__LISTED RECORDS__.

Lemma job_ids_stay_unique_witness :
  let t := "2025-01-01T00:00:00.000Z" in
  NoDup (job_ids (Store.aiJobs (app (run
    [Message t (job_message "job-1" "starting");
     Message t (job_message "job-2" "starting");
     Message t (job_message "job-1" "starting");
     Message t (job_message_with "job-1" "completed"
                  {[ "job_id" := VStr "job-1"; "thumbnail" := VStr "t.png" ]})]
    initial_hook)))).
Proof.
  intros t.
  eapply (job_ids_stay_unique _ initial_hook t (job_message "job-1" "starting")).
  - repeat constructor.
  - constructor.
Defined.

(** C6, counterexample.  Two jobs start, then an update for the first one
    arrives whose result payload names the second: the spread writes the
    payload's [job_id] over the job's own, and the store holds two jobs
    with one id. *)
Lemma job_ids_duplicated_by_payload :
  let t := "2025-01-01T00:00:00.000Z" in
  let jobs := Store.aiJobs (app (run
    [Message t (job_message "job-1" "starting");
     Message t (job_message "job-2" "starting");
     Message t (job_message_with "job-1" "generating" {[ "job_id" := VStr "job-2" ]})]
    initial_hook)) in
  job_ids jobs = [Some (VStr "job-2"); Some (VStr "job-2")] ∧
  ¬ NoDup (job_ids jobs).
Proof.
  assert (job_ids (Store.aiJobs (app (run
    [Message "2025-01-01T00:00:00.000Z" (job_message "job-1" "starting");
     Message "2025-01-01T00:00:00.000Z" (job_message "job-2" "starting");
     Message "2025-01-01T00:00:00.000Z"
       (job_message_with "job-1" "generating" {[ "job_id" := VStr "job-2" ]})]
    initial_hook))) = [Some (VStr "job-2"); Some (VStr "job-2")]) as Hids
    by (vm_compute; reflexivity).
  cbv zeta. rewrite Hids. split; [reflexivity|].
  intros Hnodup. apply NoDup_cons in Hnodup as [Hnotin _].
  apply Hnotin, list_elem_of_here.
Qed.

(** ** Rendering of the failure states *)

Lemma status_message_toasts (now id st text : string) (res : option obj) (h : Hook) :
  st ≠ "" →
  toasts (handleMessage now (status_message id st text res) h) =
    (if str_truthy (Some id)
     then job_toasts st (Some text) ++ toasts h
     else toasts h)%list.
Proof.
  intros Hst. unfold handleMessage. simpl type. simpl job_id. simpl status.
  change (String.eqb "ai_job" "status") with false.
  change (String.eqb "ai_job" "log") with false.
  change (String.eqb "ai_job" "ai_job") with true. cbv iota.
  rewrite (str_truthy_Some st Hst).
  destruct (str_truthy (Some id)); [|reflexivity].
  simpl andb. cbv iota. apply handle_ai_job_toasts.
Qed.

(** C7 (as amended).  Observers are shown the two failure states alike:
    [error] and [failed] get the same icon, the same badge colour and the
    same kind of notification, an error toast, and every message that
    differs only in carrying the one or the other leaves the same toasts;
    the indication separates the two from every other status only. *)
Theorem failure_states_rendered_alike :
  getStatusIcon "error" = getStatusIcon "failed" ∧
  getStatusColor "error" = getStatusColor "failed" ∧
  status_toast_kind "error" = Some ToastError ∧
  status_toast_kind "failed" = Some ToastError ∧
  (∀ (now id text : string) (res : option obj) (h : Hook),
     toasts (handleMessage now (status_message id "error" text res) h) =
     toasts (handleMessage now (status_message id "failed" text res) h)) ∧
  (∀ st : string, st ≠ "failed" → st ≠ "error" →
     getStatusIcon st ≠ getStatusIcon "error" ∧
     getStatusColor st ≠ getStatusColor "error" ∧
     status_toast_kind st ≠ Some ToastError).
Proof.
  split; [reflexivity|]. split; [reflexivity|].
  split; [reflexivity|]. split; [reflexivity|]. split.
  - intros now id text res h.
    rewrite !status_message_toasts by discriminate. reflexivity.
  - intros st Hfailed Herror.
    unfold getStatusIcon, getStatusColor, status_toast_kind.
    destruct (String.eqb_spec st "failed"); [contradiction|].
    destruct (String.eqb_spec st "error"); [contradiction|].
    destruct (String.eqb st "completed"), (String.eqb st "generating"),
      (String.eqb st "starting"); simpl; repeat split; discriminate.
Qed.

--

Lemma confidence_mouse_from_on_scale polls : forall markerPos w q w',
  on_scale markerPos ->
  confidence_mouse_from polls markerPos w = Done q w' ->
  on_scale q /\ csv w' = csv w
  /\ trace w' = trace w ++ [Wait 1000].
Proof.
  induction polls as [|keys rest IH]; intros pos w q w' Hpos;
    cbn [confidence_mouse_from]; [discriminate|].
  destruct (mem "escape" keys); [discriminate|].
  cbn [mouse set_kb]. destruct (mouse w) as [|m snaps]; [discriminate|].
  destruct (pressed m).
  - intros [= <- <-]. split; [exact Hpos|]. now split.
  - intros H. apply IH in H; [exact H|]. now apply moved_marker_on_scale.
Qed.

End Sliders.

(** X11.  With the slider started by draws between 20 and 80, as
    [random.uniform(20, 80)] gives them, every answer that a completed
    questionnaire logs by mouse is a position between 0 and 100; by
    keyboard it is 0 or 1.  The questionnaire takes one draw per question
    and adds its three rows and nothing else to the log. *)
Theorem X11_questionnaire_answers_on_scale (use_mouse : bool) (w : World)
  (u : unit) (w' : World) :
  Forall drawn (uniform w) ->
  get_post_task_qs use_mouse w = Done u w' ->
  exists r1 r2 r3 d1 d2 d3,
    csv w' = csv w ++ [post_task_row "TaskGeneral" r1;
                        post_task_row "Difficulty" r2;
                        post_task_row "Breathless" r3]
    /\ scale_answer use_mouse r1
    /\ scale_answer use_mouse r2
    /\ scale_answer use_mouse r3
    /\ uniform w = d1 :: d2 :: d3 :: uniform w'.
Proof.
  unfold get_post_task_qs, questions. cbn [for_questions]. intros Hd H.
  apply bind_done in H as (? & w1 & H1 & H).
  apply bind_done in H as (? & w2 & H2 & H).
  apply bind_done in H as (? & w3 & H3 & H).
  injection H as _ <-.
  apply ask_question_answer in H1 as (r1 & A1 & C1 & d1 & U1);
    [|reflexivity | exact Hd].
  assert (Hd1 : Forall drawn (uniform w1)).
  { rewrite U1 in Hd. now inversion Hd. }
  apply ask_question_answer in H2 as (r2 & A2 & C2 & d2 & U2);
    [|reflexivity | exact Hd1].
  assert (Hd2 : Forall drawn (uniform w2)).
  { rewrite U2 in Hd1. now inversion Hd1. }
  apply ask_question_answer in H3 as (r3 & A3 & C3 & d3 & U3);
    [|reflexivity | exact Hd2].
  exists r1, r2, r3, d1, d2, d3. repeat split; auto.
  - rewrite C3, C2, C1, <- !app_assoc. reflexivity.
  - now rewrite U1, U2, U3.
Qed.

__DIRECTIONS FOR THIS TASK__.
Copy range, inclusive: the line holding "arrives whose result" to the line holding "cbv zeta. rewrite". Reproduce exactly those lines of the records above and no others.

__EXPECTED OUTPUT__.
    arrives whose result payload names the second: the spread writes the
    payload's [job_id] over the job's own, and the store holds two jobs
    with one id. *)
Lemma job_ids_duplicated_by_payload :
  let t := "2025-01-01T00:00:00.000Z" in
  let jobs := Store.aiJobs (app (run
    [Message t (job_message "job-1" "starting");
     Message t (job_message "job-2" "starting");
     Message t (job_message_with "job-1" "generating" {[ "job_id" := VStr "job-2" ]})]
    initial_hook)) in
  job_ids jobs = [Some (VStr "job-2"); Some (VStr "job-2")] ∧
  ¬ NoDup (job_ids jobs).
Proof.
  assert (job_ids (Store.aiJobs (app (run
    [Message "2025-01-01T00:00:00.000Z" (job_message "job-1" "starting");
     Message "2025-01-01T00:00:00.000Z" (job_message "job-2" "starting");
     Message "2025-01-01T00:00:00.000Z"
       (job_message_with "job-1" "generating" {[ "job_id" := VStr "job-2" ]})]
    initial_hook))) = [Some (VStr "job-2"); Some (VStr "job-2")]) as Hids
    by (vm_compute; reflexivity).
  cbv zeta. rewrite Hids. split; [reflexivity|].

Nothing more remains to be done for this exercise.